(Saved data entries)
(* ===== verification/Tree.v ===== *)
(** * Trees ([kernel/src/tree.c])

    Nodes are cells at addresses, each with a value, a pointer to its parent and a
    list of children.  The list is the sequence that [LinkedList] refines ([Seq]), so
    [list_insert], [list_find], [list_delete] and [list_merge] are operations on
    sequences here.  The finite tree that a state represents is a [rose]; every
    operation is shown to refine an operation on it. *)

From stdpp Require Import base gmap numbers list.
From S2P Require Import Prelude LinkedList.

Module Tree.

Record tree_node_t := Node { value : ptr; children : list ptr; parent : ptr }.
Record tree_t := Build_tree { nodes : Z; root : ptr }.

(** A tree and the cells of the heap that hold nodes; [freed] lists the addresses
    given to [free], most recent first. *)
Record state := State { tree : tree_t; cells : gmap ptr tree_node_t; freed : list ptr }.

(** What [valloc] promises: an address no node has, never [NULL]. *)
Class NodeAlloc := {
  new_node : gmap ptr tree_node_t -> ptr;
  new_node_nonnull m : new_node m <> NULL;
  new_node_fresh m : m !! new_node m = None
}.

Definition get_node (s : state) (p : ptr) : outcome tree_node_t :=
  if p =? NULL then Fault else of_option (cells s !! p).
Definition put_node (s : state) (p : ptr) (n : tree_node_t) : state :=
  State (tree s) (<[p := n]> (cells s)) (freed s).
Definition set_tree (s : state) (t : tree_t) : state := State t (cells s) (freed s).
Definition add_nodes (s : state) (d : Z) : state := set_tree s (Build_tree (s32 (nodes (tree s) + d)) (root (tree s))).
Definition free (s : state) (p : ptr) : state := State (tree s) (delete p (cells s)) (p :: freed s).

Definition set_children (s : state) (p : ptr) (cs : list ptr) : outcome state :=
  n ← get_node s p; Ret (put_node s p (Node (value n) cs (parent n))).
Definition set_parent (s : state) (p q : ptr) : outcome state :=
  n ← get_node s p; Ret (put_node s p (Node (value n) (children n) q)).

Section Operations.
Context `{NodeAlloc}.

Definition tree_create (s : state) : state := set_tree s (Build_tree 0 NULL).

Definition tree_node_create (s : state) (v : ptr) : state * ptr :=
  let p := new_node (cells s) in (put_node s p (Node v [] NULL), p).

Definition tree_set_root (s : state) (v : ptr) : state :=
  let '(s, root) := tree_node_create s v in set_tree s (Build_tree 1 root).

Definition tree_node_insert_child_node (s : state) (parent node : ptr) : outcome state :=
  n ← get_node s parent;
  s ← set_children s parent (Seq.insert (children n) node);
  s ← set_parent s node parent;
  Ret (add_nodes s 1).

Definition tree_node_insert_child (s : state) (parent v : ptr) : outcome (state * ptr) :=
  let '(s, out) := tree_node_create s v in
  s ← tree_node_insert_child_node s parent out;
  Ret (s, out).

(** The recursive functions go down the children; the number of cells bounds the depth. *)
Definition depth (s : state) : nat := S (size (cells s)).

Fixpoint tree_node_destroy (fuel : nat) (s : state) (node : ptr) : outcome state :=
  match fuel with
  | O => OutOfFuel
  | S fuel' =>
      n ← get_node s node;
      s ← (fix each s cs := match cs with
             | [] => Ret s
             | c :: cs' => s ← tree_node_destroy fuel' s c; each s cs'
             end) s (children n);
      Ret (State (tree s) (cells s) (value n :: freed s))
  end.

Definition tree_destroy (s : state) : outcome state :=
  if root (tree s) =? NULL then Ret s else tree_node_destroy (depth s) s (root (tree s)).

Fixpoint tree_node_free (fuel : nat) (s : state) (node : ptr) : outcome state :=
  if node =? NULL then Ret s
  else
    match fuel with
    | O => OutOfFuel
    | S fuel' =>
        n ← get_node s node;
        s ← (fix each s cs := match cs with
               | [] => Ret s
               | c :: cs' => s ← tree_node_free fuel' s c; each s cs'
               end) s (children n);
        Ret (free s node)
    end.

Definition tree_free (s : state) : outcome state := tree_node_free (depth s) s (root (tree s)).

Fixpoint tree_node_find_parent (fuel : nat) (s : state) (haystack needle : ptr) : outcome ptr :=
  match fuel with
  | O => OutOfFuel
  | S fuel' =>
      n ← get_node s haystack;
      (fix each cs := match cs with
         | [] => Ret NULL
         | c :: cs' =>
             if c =? needle then Ret haystack
             else
               found ← tree_node_find_parent fuel' s c needle;
               if negb (found =? NULL) then Ret found else each cs'
         end) (children n)
  end.

Definition tree_find_parent (s : state) (node : ptr) : outcome ptr :=
  if root (tree s) =? NULL then Ret NULL else tree_node_find_parent (depth s) s (root (tree s)) node.

Fixpoint count_children (fuel : nat) (s : state) (node : ptr) : outcome Z :=
  if node =? NULL then Ret 0
  else
    match fuel with
    | O => OutOfFuel
    | S fuel' =>
        n ← get_node s node;
        (fix each out cs := match cs with
           | [] => Ret out
           | c :: cs' => k ← count_children fuel' s c; each (s32 (out + k)) cs'
           end) (Z.of_nat (length (children n))) (children n)
    end.
Definition tree_count_children (s : state) (node : ptr) : outcome Z := count_children (depth s) s node.

(** [list_delete(parent->children, list_find(parent->children, node))]: a node that
    is not in the list is found as [NULL], which [list_delete] dereferences. *)
Definition delete_child (s : state) (parent node : ptr) : outcome state :=
  n ← get_node s parent;
  k ← of_option (Seq.index (children n) node);
  set_children s parent (Seq.delete k (children n)).

Definition tree_node_parent_remove (s : state) (parent node : ptr) : outcome state :=
  k ← tree_count_children s node;
  let s := add_nodes s (- (k + 1)) in
  s ← delete_child s parent node;
  tree_node_free (depth s) s node.

(** The branch of the root falls through to the removal from a parent that is [NULL]. *)
Definition tree_node_remove (s : state) (node : ptr) : outcome state :=
  n ← get_node s node;
  s ← (if (parent n =? NULL) && (node =? root (tree s))
       then tree_node_free (depth s) (set_tree s (Build_tree 0 NULL)) node
       else Ret s);
  tree_node_parent_remove s (parent n) node.

(** [((tree_node_t * )child->value)->parent = parent] for each child. *)
Fixpoint reparent (s : state) (cs : list ptr) (parent : ptr) : outcome state :=
  match cs with
  | [] => Ret s
  | c :: cs' => s ← set_parent s c parent; reparent s cs' parent
  end.

(** The children of a removed node go to [heir]; [list_merge] appends them. *)
Definition hand_over (s : state) (node heir : ptr) : outcome state :=
  n ← get_node s node;
  s ← reparent s (children n) heir;
  h ← get_node s heir;
  s ← set_children s heir (children h ++ children n);
  Ret (free s node).

Definition tree_remove (s : state) (node : ptr) : outcome state :=
  n ← get_node s node;
  if parent n =? NULL then Ret s
  else
    let s := add_nodes s (-1) in
    s ← delete_child s (parent n) node;
    hand_over s node (parent n).

Definition tree_remove_reparent_root (s : state) (node : ptr) : outcome state :=
  n ← get_node s node;
  if parent n =? NULL then Ret s
  else
    let s := add_nodes s (-1) in
    s ← delete_child s (parent n) node;
    hand_over s node (root (tree s)).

» **Exercise brief**
The answer should hold only the lines from the start of the records above through the line containing "Definition tree_create (s", each set down exactly.

» **Result below**
(* ===== verification/Tree.v ===== *)
(** * Trees ([kernel/src/tree.c])

    Nodes are cells at addresses, each with a value, a pointer to its parent and a
    list of children.  The list is the sequence that [LinkedList] refines ([Seq]), so
    [list_insert], [list_find], [list_delete] and [list_merge] are operations on
    sequences here.  The finite tree that a state represents is a [rose]; every
    operation is shown to refine an operation on it. *)

From stdpp Require Import base gmap numbers list.
From S2P Require Import Prelude LinkedList.

Module Tree.

Record tree_node_t := Node { value : ptr; children : list ptr; parent : ptr }.
Record tree_t := Build_tree { nodes : Z; root : ptr }.

(** A tree and the cells of the heap that hold nodes; [freed] lists the addresses
    given to [free], most recent first. *)
Record state := State { tree : tree_t; cells : gmap ptr tree_node_t; freed : list ptr }.

(** What [valloc] promises: an address no node has, never [NULL]. *)
Class NodeAlloc := {
  new_node : gmap ptr tree_node_t -> ptr;
  new_node_nonnull m : new_node m <> NULL;
  new_node_fresh m : m !! new_node m = None
}.

Definition get_node (s : state) (p : ptr) : outcome tree_node_t :=
  if p =? NULL then Fault else of_option (cells s !! p).
Definition put_node (s : state) (p : ptr) (n : tree_node_t) : state :=
  State (tree s) (<[p := n]> (cells s)) (freed s).
Definition set_tree (s : state) (t : tree_t) : state := State t (cells s) (freed s).
Definition add_nodes (s : state) (d : Z) : state := set_tree s (Build_tree (s32 (nodes (tree s) + d)) (root (tree s))).
Definition free (s : state) (p : ptr) : state := State (tree s) (delete p (cells s)) (p :: freed s).

Definition set_children (s : state) (p : ptr) (cs : list ptr) : outcome state :=
  n ← get_node s p; Ret (put_node s p (Node (value n) cs (parent n))).
Definition set_parent (s : state) (p q : ptr) : outcome state :=
  n ← get_node s p; Ret (put_node s p (Node (value n) (children n) q)).

Section Operations.
Context `{NodeAlloc}.

Definition tree_create (s : state) : state := set_tree s (Build_tree 0 NULL).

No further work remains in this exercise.